Les prix ont également subi une rapide correction de juillet à la fin septembre. Bien que la valeur des plex demeurait 11 % plus élevée qu’il y a un an, les prix ont tout même subi une baisse de 8 % en trois mois. C’est la plus forte baisse trimestrielle depuis 2008.
Les données de l’APCIQ démontrent que les investisseurs sont moins présents dans le marché, croit Hélène Bégin, économiste principale du Mouvement Desjardins. Elle juge que le marché du plex est «plus vulnérable» que celui des unifamiliales.
Une hausse des intérêts à payer peut faire en sorte que le propriétaire d’un immeuble à revenu se retrouve «pris à la gorge», poursuit l’économiste. La baisse des prix agit comme un repoussoir tandis que des acheteurs potentiels perdent l’espoir d’être capables de revendre à profit à court ou moyen terme.
«Lorsque la vente s'effectue à un prix moins élevé que le prix payé, c'est certain qu'on a une spirale, dit Mme Bégin. Le marché du plex est particulièrement vulnérable à un changement de comportement des investisseurs, dont certains ont déjà commencé à se retirer du marché.»
Le président du Club d’investisseurs immobiliers du Québec, Yvan Cournoyer, n’a pas constaté, pour sa part, une baisse de l’intérêt pour les activités de son association.
«Quand les taux d'intérêt sont bas et que l'immobilier va bien, tout le monde veut aller là-dedans. Quand ça se met à ralentir, il y en a qui disent: "là, c'est le temps: les prix commencent à baisser. Enfin, je peux commencer." Il est encore trop tôt pour savoir ce qui va se passer avec ça ».
Des acheteurs pourraient réviser leur stratégie d’investissement, croit M. Cournoyer. Ces derniers pourraient s’associer à des partenaires afin de mettre en commun une plus grande mise de fonds, par exemple.
M. Cournoyer dit avoir constaté une augmentation du nombre de membres qui ont eu recours à la balance de prix de vente. Il s’agit d’une entente où l’acheteur ne paie qu’une partie du prix de vente et contracte une dette envers le vendeur (la balance) en plus du prêt bancaire. «C’est quelque chose qu’on voit déjà.»
Il est difficile de faire de l’argent en immobilier pour les petits investisseurs dont ce n’est pas la profession, prévient M. Des Rosiers. Il y a dix ans, le professeur a fait une étude sur le marché des plex dans le quartier Rosemont à Montréal. Il avait constaté que les rendements étaient «très faibles, voire négatifs».
«Si on devait refaire l’exercice, je ne pense pas que ça serait très différent.»

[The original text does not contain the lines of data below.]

(** What is appended to the current line is never a line boundary. *)
Lemma splitlines_go_all (P : ascii → bool) (n : nat) :
  ∀ s cur,
    (String.length s ≤ n)%nat →
    all_chars P cur = true →
    all_chars (λ c, Str.islinebreak c || P c) s = true →
    ∀ line, line ∈ Str.splitlines_go cur s → all_chars P line = true.
Proof.
  induction n as [|n IH]; intros s cur Hlen Hcur Hs line Hin.
  - destruct s; [|simpl in Hlen; lia]. simpl in Hin.
    destruct (Str.truthy cur); [|by apply elem_of_nil in Hin].
    by apply list_elem_of_singleton in Hin as ->.
  - destruct s as [|c s].
    { simpl in Hin. destruct (Str.truthy cur); [|by apply elem_of_nil in Hin].
      by apply list_elem_of_singleton in Hin as ->. }
    simpl in Hlen, Hs, Hin. apply andb_true_iff in Hs as [Hc Hs].
    destruct (Str.islinebreak c) eqn:Hlb.
    + apply elem_of_cons in Hin as [->|Hin]; [done|].
      destruct s as [|d s'].
      * by apply (IH "" "" ltac:(simpl; lia) eq_refl eq_refl).
      * assert (all_chars (λ c, Str.islinebreak c || P c) s' = true) as Hs'
          by (simpl in Hs; by apply andb_true_iff in Hs as [_ ?]).
        simpl in Hlen.
        assert (line ∈ Str.splitlines_go "" s' ∨
                line ∈ Str.splitlines_go "" (String d s')) as [H|H].
        { revert Hin. destruct d as [[] [] [] [] [] [] [] []];
            try (by right); case_bool_decide; auto. }
        -- apply (IH s' ""); [lia|done|done|done].
        -- apply (IH (String d s') ""); [simpl; lia|done|done|done].
    + simpl in Hc. apply (IH s (Str.snoc cur c)); [lia| |done|done].
      by rewrite all_chars_snoc, Hcur, Hc.
Qed.

Lemma lines_have_no_linebreak (s line : string) :
  line ∈ Str.splitlines s →
  all_chars (λ c, negb (Str.islinebreak c)) line = true.
Proof.
  apply (splitlines_go_all _ (String.length s)); [done|done|].
  induction s as [|a s IH]; [done|]. simpl. rewrite IH.
  by destruct (Str.islinebreak a).
Qed.

Lemma lines_of_blank (s line : string) :
  Str.blank s = true → line ∈ Str.splitlines s → Str.blank line = true.
Proof.
  rewrite !blank_all_chars. intros Hs.
  apply (splitlines_go_all _ (String.length s)); [done|done|].
  revert Hs. apply all_chars_weaken. intros c ->. apply orb_true_r.
Qed.

Lemma rstrip_not_space (c : ascii) (s : string) :
  Str.isspace c = false → Str.rstrip (String c s) = String c (Str.rstrip s).
Proof. intros Hc. simpl. rewrite Hc. by destruct (Str.rstrip s). Qed.

Lemma rstrip_idem (s : string) : Str.rstrip (Str.rstrip s) = Str.rstrip s.
Proof.
  induction s as [|a s IH]; [done|]. simpl.
  destruct (Str.rstrip s) as [|d r] eqn:Hr.
  - destruct (Str.isspace a) eqn:Ha; [done|]. simpl. by rewrite Ha.
  - change (Str.rstrip (String a (String d r)) = String a (String d r)).
    simpl. simpl in IH. by rewrite IH.
Qed.

Lemma strip_idem (s : string) : Str.strip (Str.strip s) = Str.strip s.
Proof.
  unfold Str.strip. destruct (Str.blank s) eqn:Hb.
  - by rewrite (lstrip_blank s Hb).
  - destruct (lstrip_not_blank s Hb) as (c & s' & -> & Hc).
    rewrite (rstrip_not_space c s' Hc). simpl. rewrite Hc.
    rewrite <- (rstrip_not_space c s' Hc). apply rstrip_idem.
Qed.

Lemma blank_strip_empty (s : string) : Str.strip s = "" → Str.blank s = true.
Proof.
  intros Hs. destruct (Str.blank s) eqn:Hb; [done|].
  by destruct (strip_not_blank s Hb).
Qed.

Lemma batch_member (commands_str cmd : string) :
  cmd ∈ Executor.commands_to_execute commands_str ↔
  ∃ line, line ∈ Str.splitlines commands_str ∧ Str.strip line ≠ "" ∧
          cmd = Str.strip line.
Proof.
  unfold Executor.commands_to_execute. rewrite list_elem_of_fmap. split.
  - intros (line & -> & Hin). apply list_elem_of_In, List.filter_In in Hin as [Hin Ht].
    exists line. split; [by apply list_elem_of_In|]. split; [|done].
    by apply truthy_true.
  - intros (line & Hin & Hne & ->). exists line. split; [done|].
    apply list_elem_of_In, List.filter_In. split; [by apply list_elem_of_In|].
    by apply truthy_true.
Qed.

(** X3.  Every command of a batch is one stripped, non-empty line of the
    submitted text: it is not empty, has no white space at either end
    ([strip] leaves it as it is) and holds no line-break character. *)
Theorem batch_commands_are_clean_lines (commands_str cmd : string) :
  cmd ∈ Executor.commands_to_execute commands_str →
  cmd ≠ "" ∧ Str.strip cmd = cmd ∧ Str.blank cmd = false ∧
  all_chars (λ c, negb (Str.islinebreak c)) cmd = true.
Proof.
  intros (line & Hin & Hne & ->)%batch_member.
  split; [done|]. split; [apply strip_idem|]. split.
  - destruct (Str.blank (Str.strip line)) eqn:Hb; [|done].
    apply strip_blank in Hb. rewrite strip_idem in Hb. done.
  - by apply all_chars_strip, lines_have_no_linebreak with commands_str.
Qed.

Le marché pourrait toutefois offrir des occasions aux investisseurs avertis, selon lui. «D'ici quelques mois, il va peut-être avoir quelques bonnes occasions. Peut-être aussi des cas de ventes de feu de la part de propriétaires qui ne sont plus capables de tenir le coup et qui vont être rachetés par d'autres.»
Les propriétaires ne sont pas en mode panique, constate M. Leblanc. «On n’a pas de vente de feu, de gens qui ont été obligés de vendre, répond le courtier. Ce n’est pas le cas. C’est un marché où les gens achètent à des prix un peu plus bas qu’il y a six mois, mais quand même ça se tient encore.»
Le printemps 2023 pourrait donner un portait plus clair du marché, si les taux se stabilisent, prédit-il. Les acheteurs pourraient être plus à l’aise à déterminer le prix auquel ils sont prêts à faire une offre s’ils ont une plus grande prévisibilité sur les taux, selon lui.